Regarded as one of Puerto Vallarta’s premier spots for wildlife-watching, Los Arcos was designated as a national marine park in 1984 to protect the zone from overfishing and environmental degradation. Comprising a group of five granite islets, the biggest of which rises about 50m out of the glistening Banderas Bay, Los Arcos is home to a dazzling variety of marine species, including eagle rays, giant mantas, moray eels, trumpet fish, sea turtles and vibrantly colored nudibranchs (beautiful sea slugs found mostly in tropical waters). Divers will also encounter large caves, gaping tunnels and a brilliant coral reef, not to mention some of the deepest waters on the bay.

Advanced divers can explore a massive wall at La Quijada del Diablo (The Devil’s Jaw), while beginners can float among the multitude of tropical fish at El Acuario (The Aquarium), a site truly living up to its name. With average depths ranging between 9m to 40m (30 to 130 feet) and typical visibility around 18m (60 feet), Los Arcos is quite the haven for snorkelers as well. 

Los Arcos calm waters also draw a fair share of kayakers and stand-up paddleboarders. When approached from the nearby coast of Mismaloya, it’s a fairly easy paddle out to the islets and the experience presents excellent wildlife-watching along the way. Hook up a paddleboard or kayaking trip in Mismaloya with Paddle Zone

Birders can delight in spying magnificent frigatebirds, herons and blue-footed boobies (Los Arcos serves as a breeding ground for these fabulous marine birds with striking turquoise feet).

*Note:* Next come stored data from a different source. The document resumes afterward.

(** [SECTIONS[k]]: [undefined] ([None]) outside the array. *)
Definition at_index (SECTIONS : list Section_) (k : Z) : option Section_ :=
  if k <? 0 then None else SECTIONS !! Z.to_nat k.

Definition currentIndex (SECTIONS : list Section_) (currentSectionId : string) : Z :=
  findIndex_from SECTIONS currentSectionId 0.

Definition isLast (SECTIONS : list Section_) (currentSectionId : string) : bool :=
  currentIndex SECTIONS currentSectionId =? Z.of_nat (length SECTIONS) - 1.

(** [handleNext]: the [currentSectionId] afterwards; [None] would be the
    [TypeError] of reading [.id] of [undefined]. *)
Definition handleNext (SECTIONS : list Section_) (currentSectionId : string)
    : option string :=
  if negb (isLast SECTIONS currentSectionId)
  then id <$> at_index SECTIONS (currentIndex SECTIONS currentSectionId + 1)
  else Some currentSectionId.

(** [handleKeyDown] for a key: [ArrowRight] is [handleNext], [ArrowLeft] goes
    one section back when [currentIndex > 0], any other key does nothing. *)
Definition handleKeyDown (SECTIONS : list Section_) (key : string)
    (currentSectionId : string) : option string :=
  if decide (key = "ArrowRight"%string) then handleNext SECTIONS currentSectionId
  else if decide (key = "ArrowLeft"%string) then
    if currentIndex SECTIONS currentSectionId >? 0
    then id <$> at_index SECTIONS (currentIndex SECTIONS currentSectionId - 1)
    else Some currentSectionId
  else Some currentSectionId.
(** [validateForm]: the returned boolean, the state and the toasts. *)
Definition validateForm (st : Booking.State)
  : bool * Booking.State * list Timeslots.Toast :=
  match formSchema (Booking.formData st) with
  | [] =>
      if noTime st then (false, st, [Timeslots.ToastError msgChooseTime])
      else (true, st, [])
  | errs =>
      let newErrors :=
        fold_left
          (fun acc curr =>
             Js.assign (Timeslots.pathKey (Zod.path curr)) (Zod.message curr) acc)
          errs [] in
      (false,
       Booking.mkState (Booking.formData st) newErrors (Booking.selectedDate st)
         (Booking.selectedSlot st) (Booking.availableSlots st)
         (Booking.loadingSlots st),
       [])
  end.

(** [handleSubmit] *)
Definition handleSubmit (st : Booking.State) : Submitted :=
  let '(ok, st1, shown) := validateForm st in
  if negb ok then mkSubmitted st1 shown None
  else mkSubmitted st1 (shown ++ [Timeslots.ToastSuccess "预约成功!"])
                   (Some "/my-appointments").

End Form.

Definition setField (f : Field) (v : string) (form : Booking.Form) : Booking.Form :=
  match f with
  | FName => Booking.mkForm v (Booking.email form) (Booking.phone form) (Booking.type form)
  | FEmail => Booking.mkForm (Booking.name form) v (Booking.phone form) (Booking.type form)
  | FPhone => Booking.mkForm (Booking.name form) (Booking.email form) v (Booking.type form)
  | FType => Booking.mkForm (Booking.name form) (Booking.email form) (Booking.phone form) v
  end.

(** [handleInputChange] for the input named [fieldKey f]. *)
Definition handleInputChange (f : Field) (v : string) (st : Booking.State)
  : Booking.State :=
  Booking.mkState
    (setField f v (Booking.formData st))
    (if JsRecord.truthy (JsRecord.get (fieldKey f) (Booking.errors st))
     then Js.assign (fieldKey f) EmptyString (Booking.errors st)
     else Booking.errors st)
    (Booking.selectedDate st) (Booking.selectedSlot st)
    (Booking.availableSlots st) (Booking.loadingSlots st).

(** [availableSlots.find(d => d.date === selectedDate)] *)
Definition dayOf (d : string) (days : list Booking.DaySlots)
  : option Booking.DaySlots :=
  find (fun day => String.eqb (Booking.date day) d) days.

(** What the user can do: click the [i]-th day button or the [j]-th slot
    button, type into one of the four inputs, press the submit button. *)
Inductive Action :=
| ClickDay (i : nat)
| ClickSlot (j : nat)
| Input (f : Field) (v : string)
| Submit.

(** A day button is disabled when the day has nothing available.  The slot
    buttons exist only while [selectedDate] is truthy; they are those of the
    first day with that date, each disabled when its slot is not
    available.  A click on a disabled or absent button does nothing. *)
Definition act (isEmail : string -> bool) (a : Action) (st : Booking.State)
  : Booking.State :=
  match a with
  | ClickDay i =>
      match nth_error (Booking.availableSlots st) i with
      | Some daySlot =>
          if Booking.dayDisabled daySlot then st
          else Booking.handleDateSelect (Booking.date daySlot) st
      | None => st
      end
  | ClickSlot j =>
      if JsRecord.truthy (Booking.selectedDate st) then
        match Booking.selectedDate st with
        | Some d =>
            match dayOf d (Booking.availableSlots st) with
            | Some daySlot =>
                match nth_error (Booking.slots daySlot) j with
                | Some slot =>
                    if Booking.available slot
                    then Booking.handleSlotSelect (Booking.slotKey slot) st
                    else st
                | None => st
                end
            | None => st
            end
        | None => st
        end
      else st
  | Input f v => handleInputChange f v st
  | Submit => after (handleSubmit isEmail st)
  end.

Definition run (isEmail : string -> bool) (actions : list Action)
  (st : Booking.State) : Booking.State :=
  fold_left (fun s a => act isEmail a s) actions st.

(** The phone pattern by shape: eleven characters, a 1, a digit from 3 to
    9, nine digits. *)
Definition phoneCheck (s : string) : bool :=
  match s with
  | String a (String b rest) =>
      Ascii.eqb a "1" && TimeSpec.between 51 57 b
      && Nat.eqb (String.length rest) 9
      && forallb (TimeSpec.between 48 57) (list_ascii_of_string rest)
  | _ => false
  end.

(** The page as it is once the slots are loaded and nothing is chosen. *)
Definition loaded (days : list Booking.DaySlots) : Booking.State :=
  Booking.mkState (Booking.mkForm EmptyString EmptyString EmptyString EmptyString)
                  [] None None days false.

(** The selected slot is an available slot of the first day carrying the
    selected date, and that date is the date of a day with something
    available. *)
Definition selectionSound (st : Booking.State) : Prop :=
  (forall d, Booking.selectedDate st = Some d ->
     exists daySlot, In daySlot (Booking.availableSlots st)
                     /\ Booking.date daySlot = d
                     /\ Booking.hasAvailable daySlot = true)
  /\ (forall k, Booking.selectedSlot st = Some k ->
       exists d daySlot slot,
         Booking.selectedDate st = Some d
         /\ dayOf d (Booking.availableSlots st) = Some daySlot
         /\ In slot (Booking.slots daySlot)
         /\ Booking.available slot = true
         /\ Booking.slotKey slot = k).

(** What the loading effect leaves: the value given to [setAvailableSlots],
    the error toasts shown (those of [fetchAPI], then the page's own) and
    the loading flag. *)
Record Loaded := mkLoaded
  { stored : Js.value; shown : list string; stillLoading : bool }.

(** [fetchSlots]; [iso] is the clock reading of the page's own default. *)
Definition fetchSlots (env : Api.Env) (iso : string) : Loaded :=
  let out := Api.getAvailableTimeslots env in
  match Api.settled out with
  | inr data => mkLoaded data (Api.toasts out) false
  | inl _ =>
      mkLoaded (Api.fallback iso) (Api.toasts out ++ ["获取可预约时段失败"]) false
  end.

(** Property access on a parsed object. *)
Fixpoint field (k : string) (fields : list (string * Js.value)) : option Js.value :=
  match fields with
  | [] => None
  | (k', v) :: rest => if String.eqb k' k then Some v else field k rest
  end.

Fixpoint allSome {A : Type} (l : list (option A)) : option (list A) :=
  match l with
  | [] => Some []
  | None :: _ => None
  | Some x :: l' =>
      match allSome l' with
      | Some r => Some (x :: r)
      | None => None
      end
  end.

Scuba diving through the lush reefs of Los Arcos
Scuba diving through the lush reefs of Los Arcos © Inspired By Maps / Shutterstock

How to get there

The islets of Los Arcos lie offshore just north of Mismaloya, a beach cove about 10km (6 miles) south of downtown Vallarta. If you can’t find time to boat out to the marine park, you can always take in a sunset view of the rock formations from a lookout point about 1km north of Playa Mismaloya. Simply board a ‘Boca de Tomatlán’ bus (20 minutes; M$10) from the corner of Badillo and Constituyentes in the Zona Romántica and tell the driver you want to get off at the ‘mirador los arcos.’ 

For boat trips to Los Arcos, you’ll find no shortage of dive shops and tour companies offering up a range of services, some of which include onboard meals and open bar. Many run excursions departing out of Marina Vallarta, about 9km (5.5 miles) north of downtown. Ecotours de Mexico, a reputable eco-friendly tour outfit, does snorkeling trips led by English-speaking naturalists. Banderas Scuba Republic earns high praise for its professional diving expeditions, while Vallarta Adventures runs everything from scuba excursions to luxury yacht, catamaran and sailboat outings.

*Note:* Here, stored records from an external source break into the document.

(** Three files, all readable; and three files of which the second is
    missing. *)
Lemma combine_audio_files_all_or_nothing_witness :
  ffmpeg_available ffmpeg_env = true
  /\ Forall (fun p => is_ok (AudioSegment_from_file ffmpeg_env p) = true)
            ["a.mp3"; "b.mp3"; "c.mp3"]
  /\ readable_before ffmpeg_env ["a.mp3"; "missing.mp3"; "c.mp3"] 1
  /\ (exists cs,
        snd (combine_audio_files ffmpeg_env windows_tools ["a.mp3"; "b.mp3"; "c.mp3"]
                                 "all.mp3" fresh_machine)
        = add_calls fresh_machine cs
        /\ opened cs = ["a.mp3"; "b.mp3"; "c.mp3"]
        /\ exported cs
           = [(Plus (Plus (Plus Silence (Loaded "a.mp3")) (Loaded "b.mp3"))
                    (Loaded "c.mp3"), "all.mp3", "mp3")])
  /\ (exists cs,
        snd (combine_audio_files ffmpeg_env windows_tools
                                 ["a.mp3"; "missing.mp3"; "c.mp3"] "all.mp3"
                                 fresh_machine)
        = add_calls fresh_machine cs
        /\ fst (combine_audio_files ffmpeg_env windows_tools
                                    ["a.mp3"; "missing.mp3"; "c.mp3"] "all.mp3"
                                    fresh_machine)
           = Raise (mk_exn FileNotFoundError "missing.mp3")
        /\ opened cs = ["a.mp3"; "missing.mp3"]
        /\ exported cs = []).
Proof.
  assert (HF : Forall (fun p => is_ok (AudioSegment_from_file ffmpeg_env p) = true)
                      ["a.mp3"; "b.mp3"; "c.mp3"]) by (repeat constructor).
  assert (HB : readable_before ffmpeg_env ["a.mp3"; "missing.mp3"; "c.mp3"] 1).
  { intros [|j] q Hj Hq; [injection Hq as <-; reflexivity | lia]. }
  split; [reflexivity|]. split; [exact HF|]. split; [exact HB|]. split.
  - destruct (combine_audio_files_all_or_nothing ffmpeg_env windows_tools
                ["a.mp3"; "b.mp3"; "c.mp3"] "all.mp3" fresh_machine eq_refl)
      as (cs & Hsnd & Hall & _).
    exists cs. split; [exact Hsnd|]. destruct (Hall HF) as (Hop & Hex & _).
    split; [exact Hop | exact Hex].
  - destruct (combine_audio_files_all_or_nothing ffmpeg_env windows_tools
                ["a.mp3"; "missing.mp3"; "c.mp3"] "all.mp3" fresh_machine eq_refl)
      as (cs & Hsnd & _ & Hfail).
    exists cs. split; [exact Hsnd|].
    exact (Hfail 1%nat "missing.mp3" (mk_exn FileNotFoundError "missing.mp3")
                 eq_refl HB eq_refl).
Defined.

For a quick jaunt out to the site, hire a private boat from Playa de los Muertos pier for M$500 to M$1000 per hour (snorkeling gear is usually included). 

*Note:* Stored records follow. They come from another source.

Lemma supply_set s a b :
  supply (set_balance s a b) = supply s - get_balance s a + b.
Proof.
  assert (forall m : gmap Z Z, m !! a = None ->
    map_fold (fun _ b acc => b + acc) 0 (<[a := b]> m) =
    b + map_fold (fun _ b acc => b + acc) 0 m) as Hins.
  { intros m Hm. rewrite map_fold_insert_L; [done|intros; lia|done]. }
  assert (map_fold (fun _ b acc => b + acc) 0 (balances s) =
    get_balance s a + map_fold (fun _ b acc => b + acc) 0 (delete a (balances s))) as Hs.
  { unfold get_balance. destruct (balances s !! a) as [v|] eqn:E; simpl.
    - rewrite <- (map_fold_delete_L (fun _ b acc => b + acc) 0 a v (balances s));
        [done|intros; lia|done].
    - rewrite delete_id by done. lia. }
  unfold supply, set_balance; simpl. rewrite <- insert_delete_eq, Hins, Hs
    by apply lookup_delete_eq. lia.
Qed.

Lemma tx_applies_spec bal tx :
  tx_applies bal tx = true <-> amount tx <= bal /\ 0 < amount tx /\ from tx <> to tx.
Proof. unfold tx_applies. rewrite !andb_true_iff, negb_true_iff. lia. Qed.

Lemma tx_applies_transfers b tx : tx_applies (b (from tx)) tx = bool_decide (transfers b tx).
Proof. apply eq_bool_prop_intro. rewrite !Is_true_true, bool_decide_eq_true, tx_applies_spec. unfold transfers. lia. Qed.

Definition nonneg (s : State) : Prop := forall a, 0 <= get_balance s a.

Lemma state_ok_nonneg s : state_ok s -> nonneg s.
Proof.
  intros H a. unfold get_balance. destruct (balances s !! a) as [v|] eqn:E; simpl; [|lia].
  destruct (H a v E) as [_ Hv]. unfold is_u64 in Hv. lia.
Qed.

Lemma get_balance_u64 s a : state_ok s -> is_u64 (get_balance s a).
Proof.
  intros H. unfold get_balance. destruct (balances s !! a) as [v|] eqn:E; simpl.
  - apply (H a v E).
  - unfold is_u64. lia.
Qed.

Lemma nonneg_set s a b : nonneg s -> 0 <= b -> nonneg (set_balance s a b).
Proof. intros H Hb a'. rewrite get_set_balance. destruct (a =? a'); auto. Qed.

Lemma supply_nonneg_state s : nonneg s -> 0 <= supply s.
Proof.
  intros H. unfold supply.
  assert (map_Forall (fun _ b => 0 <= b) (balances s)) as HF.
  { intros a b E. specialize (H a). unfold get_balance in H. by rewrite E in H. }
  clear H. revert HF.
  apply (map_fold_weak_ind (fun r m => map_Forall (fun _ b => 0 <= b) m -> 0 <= r)).
  - intros. lia.
  - intros a b m r Hm IH HF. apply map_Forall_insert in HF as [? HF]; [|done].
    specialize (IH HF). lia.
Qed.

Lemma balance_le_supply s a : nonneg s -> get_balance s a <= supply s.
Proof.
  intros H. pose proof (supply_nonneg_state _ (nonneg_set s a 0 H ltac:(lia))) as Hp.
  rewrite supply_set in Hp. lia.
Qed.

Lemma two_balances_le_supply s a b :
  nonneg s -> a <> b -> get_balance s a + get_balance s b <= supply s.
Proof.
  intros H Hne. pose proof (balance_le_supply _ b (nonneg_set s a 0 H ltac:(lia))) as Hp.
  rewrite supply_set, get_set_balance in Hp.
  destruct (Z.eqb_spec a b); [done|]. lia.
Qed.

(** The facts about one loop iteration from which the block theorems follow:
    with the supply below [2^64] neither the subtraction nor the addition
    wraps. *)
Lemma apply_tx_spec s k tx :
  nonneg s -> supply s < u64_modulus ->
  let s' := (apply_tx (s, k) tx).1 in
  nonneg s' /\ supply s' = supply s /\
  (forall a, get_balance s' a = spec_tx (get_balance s) tx a) /\
  (apply_tx (s, k) tx).2 =
    if decide (transfers (get_balance s) tx) then add_u32 k 1 else k.
Proof.
  intros Hn Hs. unfold apply_tx, spec_tx. rewrite tx_applies_transfers.
  destruct (decide (transfers (get_balance s) tx)) as [Happ|Happ];
    [rewrite bool_decide_true by done; cbn [fst snd]|by rewrite bool_decide_false].
  destruct Happ as [[Hpos Hle] Hne].
  pose proof (two_balances_le_supply s _ _ Hn Hne) as H2.
  pose proof (balance_le_supply s (from tx) Hn) as H1.
  pose proof (Hn (to tx)) as Hto.
  assert (sub_u64 (get_balance s (from tx)) (amount tx) =
    get_balance s (from tx) - amount tx) as -> by (apply wrap64_id; split; lia).
  rewrite get_set_balance. destruct (Z.eqb_spec (from tx) (to tx)); [done|].
  assert (add_u64 (get_balance s (to tx)) (amount tx) =
    get_balance s (to tx) + amount tx) as -> by (apply wrap64_id; split; lia).
  split_and!; [| | |done].
  - apply nonneg_set; [apply nonneg_set|]; auto; lia.
  - rewrite !supply_set, get_set_balance. destruct (Z.eqb_spec (from tx) (to tx)); [done|]. lia.
  - intros a. rewrite !get_set_balance, (Z.eqb_sym (to tx)), (Z.eqb_sym (from tx)).
    destruct (Z.eqb_spec a (from tx)), (Z.eqb_spec a (to tx)); subst; try done.
Qed.

Lemma transfers_ext b1 b2 tx : (forall a, b1 a = b2 a) -> transfers b1 tx <-> transfers b2 tx.
Proof. intros H. unfold transfers. by rewrite H. Qed.

Lemma spec_tx_ext b1 b2 tx :
  (forall a, b1 a = b2 a) -> forall a, spec_tx b1 tx a = spec_tx b2 tx a.
Proof.
  intros H a. unfold spec_tx. pose proof (transfers_ext b1 b2 tx H) as Hiff.
  by destruct (decide (transfers b1 tx)), (decide (transfers b2 tx)); rewrite ?H; try tauto.
Qed.

Lemma spec_block_ext txs b1 b2 :
  (forall a, b1 a = b2 a) -> forall a, spec_block b1 txs a = spec_block b2 txs a.
Proof.
  revert b1 b2. induction txs as [|tx txs IH]; intros b1 b2 H; [done|].
  apply IH, spec_tx_ext, H.
Qed.

Lemma spec_applied_ext txs b1 b2 :
  (forall a, b1 a = b2 a) -> spec_applied b1 txs = spec_applied b2 txs.
Proof.
  revert b1 b2. induction txs as [|tx txs IH]; intros b1 b2 H; [done|]; simpl.
  rewrite (IH _ _ (spec_tx_ext _ _ tx H)). pose proof (transfers_ext b1 b2 tx H).
  by destruct (decide (transfers b1 tx)), (decide (transfers b2 tx)); try tauto.
Qed.

Lemma spec_applied_bound txs b : 0 <= spec_applied b txs <= Z.of_nat (length txs).
Proof.
  revert b. induction txs as [|tx txs IH]; intros b; simpl; [lia|].
  specialize (IH (spec_tx b tx)). destruct (decide _); lia.
Qed.

(** The loop of [apply_block], from any intermediate accumulator. *)
Lemma apply_txs_spec txs s k :
  nonneg s -> supply s < u64_modulus ->
  let r := foldl apply_tx (s, k) txs in
  nonneg r.1 /\ supply r.1 = supply s /\
  (forall a, get_balance r.1 a = spec_block (get_balance s) txs a) /\
  (0 <= k -> k + Z.of_nat (length txs) < u32_modulus ->
     r.2 = k + spec_applied (get_balance s) txs).
Proof.
  revert s k. induction txs as [|tx txs IH]; intros s k Hn Hs; cbn [foldl spec_block spec_applied].
  { simpl. split_and!; auto; lia. }
  destruct (apply_tx_spec s k tx Hn Hs) as (Hn1 & Hs1 & Hb1 & Hk1).
  destruct (apply_tx (s, k) tx) as [s1 k1] eqn:E; cbn [fst snd] in *.
  destruct (IH s1 k1 Hn1 ltac:(lia)) as (Hn2 & Hs2 & Hb2 & Hk2).
  split_and!; [done|lia|..].
  - intros a. rewrite Hb2. by apply spec_block_ext.
  - intros H0 Hlen. cbn [length] in Hlen. rewrite (spec_applied_ext _ _ _ Hb1) in Hk2. subst k1.
    destruct (decide _).
    + rewrite Hk2; unfold add_u32; rewrite ?wrap32_id; unfold is_u32; lia.
    + rewrite Hk2; lia.
Qed.

(** Typing of the balance map along a block of well-typed transactions. *)
Lemma apply_txs_ok txs s k :
  state_ok s -> Forall tx_ok txs -> state_ok (foldl apply_tx (s, k) txs).1.
Proof.
  revert s k. induction txs as [|tx txs IH]; intros s k Hs Htx; [done|].
  apply Forall_cons_1 in Htx as [(Hf & Ht & _) Htx]; simpl.
  destruct (tx_applies (get_balance s (from tx)) tx); [|by apply IH].
  apply IH; [|done]. unfold state_ok, set_balance; simpl.
  apply map_Forall_insert_2; [split; [done|apply wrap64_range]|].
  apply map_Forall_insert_2; [split; [done|apply wrap64_range]|done].
Qed.

(** ** The Merkle state root *)

(** [n.next_power_of_two()]; [1] for [0]. *)
Definition next_power_of_two (n : Z) : Z := 2 ^ Z.log2_up n.

Section merkle.
Context `{Sha256}.

(** The bytes hashed into leaf [i]. *)
Definition leaf_input (s : State) (i : Z) : list Z :=
  le_bytes 4 i ++ le_bytes 8 (get_balance s i).

(** The [for pair in layer.chunks(2)] loop: an odd layer makes [pair[1]]
    panic on the last chunk. *)
Fixpoint hash_pairs (layer : list (list Z)) : result (list (list Z)) :=
  match layer with
  | [] => Ok []
  | [_] => Panic IndexOutOfBounds
  | a :: b :: rest =>
      let! next := hash_pairs rest in Ok (sha256 (a ++ b) :: next)
  end.

(** The [while layer.len() > 1] loop. *)
Fixpoint merkle_loop (fuel : nat) (layer : list (list Z)) : result (list (list Z)) :=
  match fuel with
  | O => Ok layer
  | S fuel =>
      if (length layer <=? 1)%nat then Ok layer
      else let! next := hash_pairs layer in merkle_loop fuel next
  end.

Definition num_leaves (s : State) : Z :=
  Z.max (next_power_of_two (Z.of_nat (size (balances s)))) 1.

Definition compute_state_root (s : State) : result (list Z) :=
  let n := num_leaves s in
  let layer := (fun i => sha256 (leaf_input s i)) <$> seqZ 0 (wrap32 n) in
  let! top := merkle_loop (length layer) layer in
  expect IndexOutOfBounds (head top).

(** SHA-256 hash of a transaction list. *)
Definition tx_bytes (tx : Tx) : list Z :=
  le_bytes 4 (from tx) ++ le_bytes 4 (to tx) ++ le_bytes 8 (amount tx).

Definition hash_transactions (txs : list Tx) : list Z :=
  sha256 (concat (tx_bytes <$> txs)).

(** *** Reference tree: node [j] of the level [d] above the leaves [f]. *)
Fixpoint mtree (d : nat) (f : Z -> list Z) (j : Z) : list Z :=
  match d with
  | O => f j
  | S d => sha256 (mtree d f (2 * j) ++ mtree d f (2 * j + 1))
  end.

(** Every byte string hashed below node [j] of level [d], leaves hashing
    the inputs [inp]. *)
Fixpoint mtree_inputs (d : nat) (inp : Z -> list Z) (j : Z) : list (list Z) :=
  match d with
  | O => [inp j]
  | S d =>
      (mtree d (fun i => sha256 (inp i)) (2 * j) ++
       mtree d (fun i => sha256 (inp i)) (2 * j + 1)) ::
      mtree_inputs d inp (2 * j) ++ mtree_inputs d inp (2 * j + 1)
  end.

Definition state_depth (s : State) : nat := Z.to_nat (Z.log2_up (Z.of_nat (size (balances s)))).

Definition state_inputs (s : State) : list (list Z) :=
  mtree_inputs (state_depth s) (leaf_input s) 0.

(** *** The loop computes the reference tree *)

Lemma mtree_up d f j :
  mtree d (fun i => sha256 (f (2 * i) ++ f (2 * i + 1))) j = mtree (S d) f j.
Proof.
  revert j. induction d as [|d IH]; intros j; [done|].
  cbn [mtree]. rewrite !IH. done.
Qed.

Lemma hash_pairs_seqZ f (m : nat) o :
  hash_pairs (f <$> seqZ (2 * o) (Z.of_nat (2 * m))) =
  Ok ((fun i => sha256 (f (2 * i) ++ f (2 * i + 1))) <$> seqZ o (Z.of_nat m)).
Proof.
  revert o. induction m as [|m IH]; intros o; [done|].
  rewrite (seqZ_cons (2 * o)), (seqZ_cons (Z.succ (2 * o))), (seqZ_cons o) by lia.
  replace (Z.succ (Z.succ (2 * o))) with (2 * Z.succ o) by lia.
  replace (Z.pred (Z.pred (Z.of_nat (2 * S m)))) with (Z.of_nat (2 * m)) by lia.
  replace (Z.pred (Z.of_nat (S m))) with (Z.of_nat m) by lia.
  cbn [fmap list_fmap hash_pairs]. unfold fmap in IH. rewrite IH. simpl.
  by replace (Z.succ (2 * o)) with (2 * o + 1) by lia.
Qed.

Lemma pow2_nat_ge d : (S d <= 2 ^ d)%nat.
Proof. induction d as [|d IH]; simpl; lia. Qed.

Lemma merkle_loop_mtree d f fuel :
  (d < fuel)%nat ->
  merkle_loop fuel (f <$> seqZ 0 (Z.of_nat (2 ^ d))) = Ok [mtree d f 0].
Proof.
  revert f fuel. induction d as [|d IH]; intros f [|fuel] Hf; try lia; [done|].
  cbn [merkle_loop].
  pose proof (pow2_nat_ge d).
  assert (Z.of_nat (2 ^ S d) = Z.of_nat (2 * 2 ^ d)) as -> by (simpl; lia).
  rewrite length_fmap, length_seqZ, Nat2Z.id.
  destruct (Nat.leb_spec (2 * 2 ^ d) 1); [lia|].
  change (seqZ 0) with (seqZ (2 * 0)). rewrite hash_pairs_seqZ.
  cbn [result_bind]. rewrite (IH _ fuel) by lia. by rewrite mtree_up.
Qed.

Lemma num_leaves_pow s : num_leaves s = Z.of_nat (2 ^ state_depth s).
Proof.
  unfold num_leaves, next_power_of_two, state_depth.
  rewrite Nat2Z.inj_pow, Z2Nat.id by apply Z.log2_up_nonneg.
  pose proof (Z.pow_pos_nonneg 2 (Z.log2_up (Z.of_nat (size (balances s))))
    ltac:(lia) (Z.log2_up_nonneg _)). lia.
Qed.

Lemma num_leaves_pos s : 1 <= num_leaves s.
Proof. unfold num_leaves. lia. Qed.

Mexico, Banderas Bay, people swimming at Los Arcos National Marine Park
You can stop and take a swim and then continue on to lovely beaches © Westend61 / Getty Images

When to go

You can snorkel and dive at Los Arcos pretty much year-round, however, if you want to spot humpback whales you should venture out from December to March when thousands of the 30-ton giants congregate in the bay during mating season. With a little luck, you may even have a whale shark sighting during the winter season, plus the water is generally quite calm that time of year. For optimal visibility and warmer water temperatures, head out during the summer months from June to October. When planning your visit, keep in mind that a morning expedition allows you to see a quieter side of Los Arcos before the booze cruises begin to roll in. 


If you’re pressed for time, consider arranging a tour that stops at Los Arcos and continues on to Vallarta’s sublime palm-fringed southern beaches. The clear emerald waters in the protected cove of Majahuitas provide awesome snorkeling and you couldn’t ask for a more serene beach setting, while in the villages of Yelapa and Quimixto jungle paths lead to refreshingly cool waterfalls. Or if you’re simply looking to chill on a tranquil beach under the shade of a rustling palm, a short walk east of Playa Las Ánimas takes you to the quiet Playa El Caballo, where you can rediscover the lost art of doing nothing.